In the past few years, two types of social engineering attacks (CEO Fraud and Payment Diversion) have been causing concerns among corporations, banking and governmental agencies. In August 2016, Leoni AG, one of the world’s leading wire and cable manufacturers was swindled to the tune of EU40m by a social engineer using nothing but email, the company’s stock dropped by almost 7%.
How could this have happened, an investigation spanning a two weeks period by law enforcement revealed that a young woman working in the finance department of Leoni’s factory in Bristrita, Romania, received an email, seemingly from senior German executives. She believed the email to be a genuine request for a transfer EU40m out of the company’s bank account. Accordingly to unconfirmed reports, the money was switched into accounts in Czech Republic.
This case of CEO fraud, also known as fake president fraud, reveals the problem and challenges facing companies when it comes to social engineering attack. Unlike conventional hacking attacks, criminals don’t rely upon malicious software to infect computer networks. This makes conventional protection, like firewalls and anti-virus software ineffective. The social engineer’s target is the human operating system. In order to proffer effective solution to the menace of this, one must take a closer look at their methods.
At the heart of every social engineering attach lies the exploitation of positive human properties, like kindness and trust to bypass the human firewall. Employees are tricked into doing what the attacker asked of them either by conscious or subconscious manipulation. They set up a successful play, as the main phase of an attack is called, in the case of CEO fraud, social engineers count on the willingness of people to comply when a request comes from figure of authority.
CEO fraud: likely scenario; an employee in the finance department of a company receives a phone call from a certain man introducing himself as a lawyer or perhaps the company secretary and is asking about a certain transfer on behalf of the CEO. The employee replies that he was not aware of any transfer and decided to stay action for the time being pending confirmation. Later he receives an email, supposedly written by the CEO himself; it informs the employee that a certain amount of funds needed to be to be used for a strategic acquisition have to be transferred and that he was specifically chosen to do it based on his past performance and discretion and that wire transfer instruction would be given to him by the lawyer. Over the coming days, the employee’s correspondence with the lawyer and the CEO intensifies. He is told not to talk to anyone one about the acquisition and was made to sign a non-disclosure document and finally receives the transfer instructions, a bank account and the sum required for transfer.

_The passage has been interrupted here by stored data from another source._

(** * neomoose: the Moose store (lib/db.js)

    A shallow embedding of [src/lib/db.js]: the record codec
    ([rowToMoose], [mooseToRow]), the argument guard [notInt], the search
    tokenizer of [_findMooseByQuery], the SQL statements of [MooseDB] with
    the two triggers of its schema, and the streaming exporter
    [MooseReadable].

    Conventions.
    - A JavaScript string is the list of its UTF-16 code units.  A TEXT
      value of the database is the string it is read back as; what a
      string becomes when it is bound to a statement is [bind_text].
    - A JavaScript number is an IEEE 754 value, [spec_float] of the
      Standard Library: a zero, an infinity, NaN, or a sign, a mantissa and
      an exponent denoting [+/- m * 2^e].  Every operation below depends
      only on the denoted value.
    - An exception is a value of [error]; code that may throw returns a
      [result]. *)

From Stdlib Require Import ZArith NArith List Bool String Ascii Lia.
From Stdlib Require Import Permutation Sorted.
From Stdlib Require Import Floats.SpecFloat.
Import ListNotations.
Open Scope Z_scope.

(* ================================================================== *)
(** * JavaScript values *)

(** ** Strings *)

Definition jsstring := list N.

Definition str (s : string) : jsstring :=
  map N_of_ascii (list_ascii_of_string s).

Fixpoint jsstring_eqb (a b : jsstring) : bool :=
  match a, b with
  | [], [] => true
  | x :: a', y :: b' => N.eqb x y && jsstring_eqb a' b'
  | _, _ => false
  end.

(** [Array.prototype.join]. *)
Fixpoint join (sep : jsstring) (arr : list jsstring) : jsstring :=
  match arr with
  | [] => []
  | [w] => w
  | w :: rest => w ++ sep ++ join sep rest
  end.

(** ** Strings as the database takes them

    better-sqlite3 hands a string to SQLite as UTF-8 text and makes a
    string of the UTF-8 text of a column.  The conversion to UTF-8 puts
    U+FFFD in the place of every surrogate code unit that is not part of a
    pair; everything else comes back as it went in.  [bind_text s] is the
    string that is read back after [s] was bound. *)

(** D800 to DBFF, and DC00 to DFFF. *)
Definition is_high_surrogate (c : N) : bool :=
  ((55296 <=? c) && (c <=? 56319))%N.

Definition is_low_surrogate (c : N) : bool :=
  ((56320 <=? c) && (c <=? 57343))%N.

Definition replacement_character : N := 65533%N.

Fixpoint bind_text (s : jsstring) : jsstring :=
  match s with
  | [] => []
  | c :: rest =>
      if is_high_surrogate c then
        match rest with
        | d :: rest' =>
            if is_low_surrogate d then c :: d :: bind_text rest'
            else replacement_character :: bind_text rest
        | [] => [replacement_character]
        end
      else if is_low_surrogate c then replacement_character :: bind_text rest
      else c :: bind_text rest
  end.

(** ** Numbers *)

Definition number := spec_float.

Definition NaN : number := S754_nan.
Definition Infinity : number := S754_infinity false.

(** The number denoting the integer [z] (exact: no rounding is modelled,
    the callers below stay under 2^53). *)
Definition num_of_Z (z : Z) : number :=
  match z with
  | Z0 => S754_zero false
  | Zpos p => S754_finite false p 0
  | Zneg p => S754_finite true p 0
  end.

(** 1.5 = 3 * 2^-1 *)
Definition one_and_a_half : number := S754_finite false 3 (-1).

Definition isNaN (val : number) : bool :=
  match val with S754_nan => true | _ => false end.

Definition isFinite (val : number) : bool :=
  match val with
  | S754_zero _ | S754_finite _ _ _ => true
  | S754_infinity _ | S754_nan => false
  end.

After the transfer, the communication suddenly ends. The employee doesn’t get any more emails or phone calls from either of the parties involved. At this moment, it might dawn on him that he was tricked, that he wasn’t actually communicating with the CEO, or even a real lawyer, in a panic, he decides to ignore the NDA (non-disclosure agreement) and talks to his supervisor. The money main while has been withdrawn by the attackers.as we see, an attack like this does not require does not require sophisticated technological savvy, but a deep understanding of the human psyche. Every successful social engineer does a great amount of research before starting an attack.
Payment diversion: Payment diversion frauds are a lot simpler, but just as efficient. Criminals do not pose as head of companies, but as contractors awaiting payment by the target company. They send emails to the responsible employees, letting them know that there is a new bank account to which all future payments have to be transferred. This interaction is impersonal and doesn’t require any knowledge of human psychology and behavior.
Prevention strategies: information on security awareness is the most effective way to do this. Employees have to know how cybercriminals work, how they manipulate their victims and how to develop a strong and skeptical attitude towards unusual requests. They need to understand that they are responsible for safety of confidential information and for their behavior inside the digital sphere, not the IT department, not firewalls or antivirus software.
Preventive action becomes paramount, a thorough analysis and improved payment processes and the handling in changes in bank account details cannot be over emphasized. There is need for adequate and sustained training at all levels of responsibilities in the organization at all times.